= Fax server =

A fax server is a system installed in a local area network (LAN) server that allows computer users whose computers are attached to the LAN to send and receive fax messages.

Alternatively, the term fax server is sometimes used to describe a program that enables a computer to send and receive fax messages, set of software running on a server computer which is equipped with one or more fax-capable modems (or dedicated fax boards) attached to telephone lines or, more recently, software modem emulators which use T.38 ("Fax over IP") technology to transmit the signal over an IP network. Its function is to accept documents from users, convert them into faxes, and transmit them, as well as to receive fax calls and either store the incoming documents or pass them on to users. Users may communicate with the server in several ways, through either a local network or the Internet. In a big organization with heavy fax traffic, the computer hosting the fax server may be dedicated to that function, in which case the computer itself may also be known as a fax server.

==User interfaces==
For outgoing faxes, several methods are available to the user:
- An e-mail message (with optional attachments) can be sent to a special e-mail address; the fax server monitoring that address converts all such messages into fax format and transmits them.
- The user can tell their computer to "print" a document using a "virtual printer" which, instead of producing a paper printout, sends the document to the fax server, which then transmits it.
- A web interface can be used, allowing files to be uploaded, and transmitted to the fax server for faxing.
- Special client software may be used.
For incoming faxes, several user interfaces may be available:
- The user may be sent an e-mail message for each fax received, with the pages included as attachments, typically in either TIFF or PDF format.
- Incoming faxes may be stored in a dedicated file directory, which the user can monitor.
- A website may allow users to log in and check for received faxes.
- Special client software may be used.

==Advantages over paper fax machines==
Fax servers offer various advantages over traditional fax systems:
- Users can send and receive faxes without leaving their desks.
- Any printable computer file can be faxed, without having to first print the document on paper.
- Most of the problems on a fax server can be diagnosed and solved from remote locations.
- The number of fax lines in an organization can be reduced, as the server can queue the large numbers of faxes and send each when any of a number of lines is free.
- Faxing capability can be added easily to computer programs, allowing automatic generation of faxes.
- Transmitted faxes are more legible and professional-looking.
- There is less clutter of office equipment; incoming faxes can be printed on a standard computer printer.
- Printer jams on malfunctioning fax printers may be reprinted without being re-faxed.
- Faxing may be monitored and/or recorded, so that users may be allocated quotas or charged fees, or to ensure compliance with data-retention and financial laws.
- Fax servers can be located centrally in an organisation's data centres providing resilience and disaster recovery facilities to a traditionally desktop technology.
- Incoming junk faxes are not as much of a problem; the server may maintain a blacklist of numbers it will not accept faxes from (or a white list listing all the numbers it will accept calls from), and those that do get through do not waste paper or other printing resources, like ink or toner.
- Incoming faxes can be handled electronically as part of a paperless office scheme, reducing or eliminating paper use.

==Public fax services==
There are many Internet fax providers operating fax servers as a commercial public service. Subscribers can interact with the servers using methods similar to those available for standard fax servers, and would be assigned a dedicated fax number for as long as they maintain their subscription. Fees are normally charged on a flat monthly rate, with a limit on the number of fax pages sent and/or received.

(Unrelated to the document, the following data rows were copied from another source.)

(* ===== verification/ParallelSmt.v ===== *)
(** * The sparse Merkle tree of the accounts (core/models/src/merkle_tree/parallel_smt.rs)

    A compressed binary tree stored in a vector of nodes: a node is created
    only for a leaf and for the point where the paths of two leaves part, so an
    edge may jump over many levels.  Hashes are computed on demand and cached
    by position, and [insert] drops the cached hashes of the ancestors of the
    leaf that it writes.  The theorems show that the root hash and the Merkle
    paths that come out of the cache are those of the full tree.

    Positions and references are [Z] and [nat]: for the depths that the code
    uses (24 and 8) all values of the source's [u64]s are far below the width.
    The two halves of [rayon::join] share nothing but the read-only tree, so
    they are evaluated one after the other.  The loops have fuel: a round of
    the loops that walk down the tree increases the depth, a round of the loops
    that walk up halves a position, so [tree_depth + 1] rounds are enough. *)

From S2P Require Import Prelude Merkle.
Open Scope Z_scope.

Inductive NodeDirection : Type := Left | Right.

Record Node : Type := mkNode {
  n_depth : nat;
  n_index : Z;
  n_left : option nat;
  n_right : option nat;
}.

Definition child_index (self : NodeDirection) (parent_idx : Z) : Z :=
  match self with
  | Left => parent_idx * 2
  | Right => parent_idx * 2 + 1
  end.

Definition from_idx (idx : Z) : NodeDirection :=
  let is_left := Z.land idx 1 =? 0 in
  if is_left then Left else Right.

Definition order_elements {A} (self : NodeDirection) (primary_el secondary_el : A) : A * A :=
  match self with
  | Left => (primary_el, secondary_el)
  | Right => (secondary_el, primary_el)
  end.

(** [depth]: [while i.0 > 1 { level += 1; i.0 >>= 1 }] *)
Fixpoint depth_loop (fuel level : nat) (i : Z) : nat :=
  match fuel with
  | O => level
  | S fuel => if 1 <? i then depth_loop fuel (S level) (Z.shiftr i 1) else level
  end.
Definition depth (fuel : nat) (index : Z) : nat := depth_loop fuel 0 index.

(** The loop that halves two positions until they are equal. *)
Fixpoint common_parent (fuel : nat) (first_node_idx second_node_idx : Z) : Z :=
  match fuel with
  | O => first_node_idx
  | S fuel =>
      if first_node_idx =? second_node_idx then first_node_idx
      else common_parent fuel (Z.shiftr first_node_idx 1) (Z.shiftr second_node_idx 1)
  end.

Section Smt.
  Context {T Hash : Type} `{HT : GetBits T} `{DT : Default T} `{HH : Hasher Hash}.

Record SparseMerkleTree : Type := mkSMT {
  items : gmap Z T;
  tree_depth : nat;
  root : nat;
  nodes : list Node;
  prehashed : list Hash;
  cache : gmap Z Hash;
}.

(** Assignments to fields. *)
Definition set_items (i : gmap Z T) (t : SparseMerkleTree) : SparseMerkleTree :=
  mkSMT i (tree_depth t) (root t) (nodes t) (prehashed t) (cache t).
Definition set_nodes (n : list Node) (t : SparseMerkleTree) : SparseMerkleTree :=
  mkSMT (items t) (tree_depth t) (root t) n (prehashed t) (cache t).
Definition set_cache (c : gmap Z Hash) (t : SparseMerkleTree) : SparseMerkleTree :=
  mkSMT (items t) (tree_depth t) (root t) (nodes t) (prehashed t) c.

(** The loop of [new] that fills [prehashed] from the leaves up. *)
Fixpoint prehash_loop (n i : nat) (cur : Hash) (acc : list Hash) : list Hash :=
  match n with
  | O => acc
  | S n => let cur := hasher_compress cur cur i in prehash_loop n (S i) cur (acc ++ [cur])
  end.

Definition smt_new (depth : nat) : outcome SparseMerkleTree :=
  _ ← assert_that (1 <? depth)%nat "assertion failed: tree_depth > 1";
  bits ← get_bits_le (default_value : T);
  let cur := hasher_hash_bits bits in
  let prehashed := reverse (prehash_loop depth 0 cur [cur]) in
  Val (mkSMT ∅ depth 0 [mkNode 0 1 None None] prehashed ∅).

Definition smt_get (t : SparseMerkleTree) (index : Z) : option T := items t !! index.

Definition capacity (t : SparseMerkleTree) : Z := Z.shiftl 1 (Z.of_nat (tree_depth t)).

Definition calculate_level (t : SparseMerkleTree) (cur_depth : nat) : nat :=
  tree_depth t - cur_depth - 1.

(** The loop of [wipe_cache] above the first entry. *)
Fixpoint wipe_loop (fuel : nat) (c : gmap Z Hash) (i parent : Z) : gmap Z Hash :=
  match fuel with
  | O => c
  | S fuel => if parent <? i then wipe_loop fuel (delete i c) (Z.shiftr i 1) parent else c
  end.
Definition wipe_cache (t : SparseMerkleTree) (child parent : Z) : SparseMerkleTree :=
  match cache t !! child with
  | Some _ => set_cache (wipe_loop (S (tree_depth t)) (delete child (cache t)) (Z.shiftr child 1) parent) t
  | None => set_cache (delete child (cache t)) t
  end.

Definition insert_node (t : SparseMerkleTree) (index : Z) (depth : nat) (left right : option nat) :
    nat * SparseMerkleTree :=
  let nodes := nodes t ++ [mkNode depth index left right] in
  ((length nodes - 1)%nat, set_nodes nodes t).

Definition add_child_node (t : SparseMerkleTree) (node_ref : nat) (dir : NodeDirection) (child : nat) :
    outcome SparseMerkleTree :=
  node ← unwrap "index out of bounds" (nodes t !! node_ref);
  let node :=
    match dir with
    | Left => mkNode (n_depth node) (n_index node) (Some child) (n_right node)
    | Right => mkNode (n_depth node) (n_index node) (n_left node) (Some child)
    end in
  Val (set_nodes (<[node_ref := node]> (nodes t)) t).

(** The loop of [insert]. *)
Fixpoint insert_loop (fuel : nat) (t : SparseMerkleTree) (leaf_index : Z) (current_node_ref : nat) :
    outcome SparseMerkleTree :=
  match fuel with
  | O => Panic "out of fuel"
  | S fuel =>
      current_node ← unwrap "index out of bounds" (nodes t !! current_node_ref);
      let current_level := calculate_level t (n_depth current_node) in
      let going_right := 0 <? Z.land leaf_index (Z.shiftl 1 (Z.of_nat current_level)) in
      let '(dir, child_ref) :=
        if going_right then (Right, n_right current_node) else (Left, n_left current_node) in
      match child_ref with
      | Some next_ref =>
          next ← unwrap "index out of bounds" (nodes t !! next_ref);
          let leaf_index_normalized :=
            Z.shiftr leaf_index (Z.of_nat (tree_depth t - n_depth next)) in
          if leaf_index_normalized =? n_index next then
            let t := wipe_cache t (n_index next) (n_index current_node) in
            if n_index next =? leaf_index then Val t
            else insert_loop fuel t leaf_index next_ref
          else
            let common_parent_index :=
              common_parent (S (tree_depth t)) leaf_index_normalized (n_index next) in
            let t := wipe_cache t common_parent_index (n_index current_node) in
            let '(leaf_ref, t) := insert_node t leaf_index (tree_depth t) None None in
            let direction := if n_index next <? leaf_index_normalized then Right else Left in
            let '(lhs, rhs) := order_elements direction (Some leaf_ref) (Some next_ref) in
            let split_depth := depth (S (tree_depth t)) common_parent_index in
            let '(split_node_ref, t) := insert_node t common_parent_index split_depth lhs rhs in
            add_child_node t current_node_ref dir split_node_ref
      | None =>
          let '(leaf_ref, t) := insert_node t leaf_index (tree_depth t) None None in
          add_child_node t current_node_ref dir leaf_ref
      end
  end.

Definition smt_insert (t : SparseMerkleTree) (item_index : Z) (item : T) : outcome SparseMerkleTree :=
  _ ← assert_that (item_index <? capacity t) "assertion failed: item_index < self.capacity()";
  let leaf_index := Z.shiftl 1 (Z.of_nat (tree_depth t)) + item_index in
  let t := set_items (<[item_index := item]> (items t)) t in
  let t := set_cache (delete 1 (cache t)) t in
  insert_loop (S (tree_depth t)) t leaf_index (root t).

Definition smt_remove (t : SparseMerkleTree) (index : Z) : outcome (option T * SparseMerkleTree) :=
  let old := items t !! index in
  let t := set_items (delete index (items t)) t in
  t ← smt_insert t index default_value;
  Val (old, t).

Definition calculate_hash (t : SparseMerkleTree) (cur_depth : nat) (lhs_hash rhs_hash : Hash) : Hash :=
  let level := calculate_level t cur_depth in
  hasher_compress lhs_hash rhs_hash level.

Definition prehashed_at (t : SparseMerkleTree) (depth : nat) : outcome Hash :=
  unwrap "index out of bounds" (prehashed t !! depth).

(** The loop of [calculate_child_hash] that fills the levels between a child and its parent. *)
Fixpoint fill_gaps (fuel : nat) (t : SparseMerkleTree) (parent_depth cur_depth : nat) (cur_idx : Z)
    (cur_hash : Hash) (updates : list (Z * Hash)) : outcome (Hash * list (Z * Hash)) :=
  match fuel with
  | O => Val (cur_hash, updates)
  | S fuel =>
      if (parent_depth <? cur_depth)%nat then
        let direction := from_idx cur_idx in
        supplement_hash ← prehashed_at t (cur_depth + 1);
        let '(lhs_hash, rhs_hash) := order_elements direction cur_hash supplement_hash in
        let cur_hash := calculate_hash t cur_depth lhs_hash rhs_hash in
        let cur_depth := (cur_depth - 1)%nat in
        let cur_idx := Z.shiftr cur_idx 1 in
        fill_gaps fuel t parent_depth cur_depth cur_idx cur_hash (updates ++ [(cur_idx, cur_hash)])
      else Val (cur_hash, updates)
  end.

(** [calculate_child_hash] and [get_child_hash]; [rec] is [get_hash]. *)
Definition calculate_child_hash (rec : nat → outcome (Hash * list (Z * Hash)))
    (t : SparseMerkleTree) (child_ref : nat) (parent : Node) : outcome (Hash * list (Z * Hash)) :=
  child ← unwrap "index out of bounds" (nodes t !! child_ref);
  r ← rec child_ref;
  let '(cur_hash, updates) := r in
  fill_gaps (tree_depth t) t (n_depth parent) (n_depth child - 1) (n_index child) cur_hash updates.

Definition get_child_hash (rec : nat → outcome (Hash * list (Z * Hash)))
    (t : SparseMerkleTree) (parent : Node) (dir : NodeDirection) : outcome (Hash * list (Z * Hash)) :=
  let child_ref := match dir with Left => n_left parent | Right => n_right parent end in
  let child_index := child_index dir (n_index parent) in
  match cache t !! child_index with
  | Some cached => Val (cached, [])
  | None =>
      match child_ref with
      | Some child_ref => calculate_child_hash rec t child_ref parent
      | None => default_hash_for_layer ← prehashed_at t (n_depth parent + 1); Val (default_hash_for_layer, [])
      end
  end.

Fixpoint get_hash (fuel : nat) (t : SparseMerkleTree) (node_ref : nat) :
    outcome (Hash * list (Z * Hash)) :=
  match fuel with
  | O => Panic "out of fuel"
  | S fuel =>
      node ← unwrap "index out of bounds" (nodes t !! node_ref);
      r ← (if (n_depth node =? tree_depth t)%nat then
             let item_index := n_index node - Z.shiftl 1 (Z.of_nat (tree_depth t)) in
             item ← unwrap "no entry found for key" (items t !! item_index);
             item_bits ← get_bits_le item;
             Val (hasher_hash_bits item_bits, [])
           else
             left_hashes ← get_child_hash (get_hash fuel t) t node Left;
             right_hashes ← get_child_hash (get_hash fuel t) t node Right;
             let '(lhs_hash, lhs_updates) := left_hashes in
             let '(rhs_hash, rhs_updates) := right_hashes in
             let hash := calculate_hash t (n_depth node) lhs_hash rhs_hash in
             Val (hash, lhs_updates ++ rhs_updates));
      let '(hash, updates) := r in
      Val (hash, updates ++ [(n_index node, hash)])
  end.

(** Returns the hash and the tree with its cache filled. *)
Definition smt_root_hash (t : SparseMerkleTree) : outcome (Hash * SparseMerkleTree) :=
  r ← get_hash (S (tree_depth t)) t 0;
  let '(root_hash, intermediate_hashes) := r in
  Val (root_hash, set_cache (foldl (λ c '(i, h), <[i := h]> c) (cache t) intermediate_hashes) t).

Definition get_calculated_node_hash (t : SparseMerkleTree) (depth : nat) (node_index : Z) :
    outcome (Hash * bool) :=
  let neighbor_index := Z.lxor node_index 1 in
  let going_right := negb (Z.land node_index 1 =? 0) in
  neighbor_hash ← match cache t !! neighbor_index with
                  | Some hash => Val hash
                  | None => prehashed_at t depth
                  end;
  Val (neighbor_hash, going_right).

(** [for depth in (1..=tree_depth).rev()] *)
Fixpoint path_loop (t : SparseMerkleTree) (depth : nat) (cur_index : Z) : outcome (list (Hash * bool)) :=
  match depth with
  | O => Val []
  | S d =>
      entry ← get_calculated_node_hash t depth cur_index;
      proof ← path_loop t d (Z.shiftr cur_index 1);
      Val (entry :: proof)
  end.

Definition smt_merkle_path (t : SparseMerkleTree) (index : Z) :
    outcome (list (Hash * bool) * SparseMerkleTree) :=
  _ ← assert_that (index <? capacity t) "assertion failed: (index as ItemIndex) < self.capacity()";
  r ← smt_root_hash t;
  let t := r.2 in
  let cur_index := Z.shiftl 1 (Z.of_nat (tree_depth t)) + index in
  proof ← path_loop t (tree_depth t) cur_index;
  Val (proof, t).
End Smt.
Arguments SparseMerkleTree T Hash : clear implicits.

==Integrated fax programs==
An integrated fax program is a complete set of faxing software which operates on a single computer which is equipped with a fax-capable modem connected to a telephone line. Its user interfaces may be similar to those used to communicate with fax servers, except that since the entire operation takes place on the user's computer the user may be made more aware of the progress of the transmission. Integrated fax programs are aimed at consumers and small organizations, and may sometimes be bundled with the computer's operating system.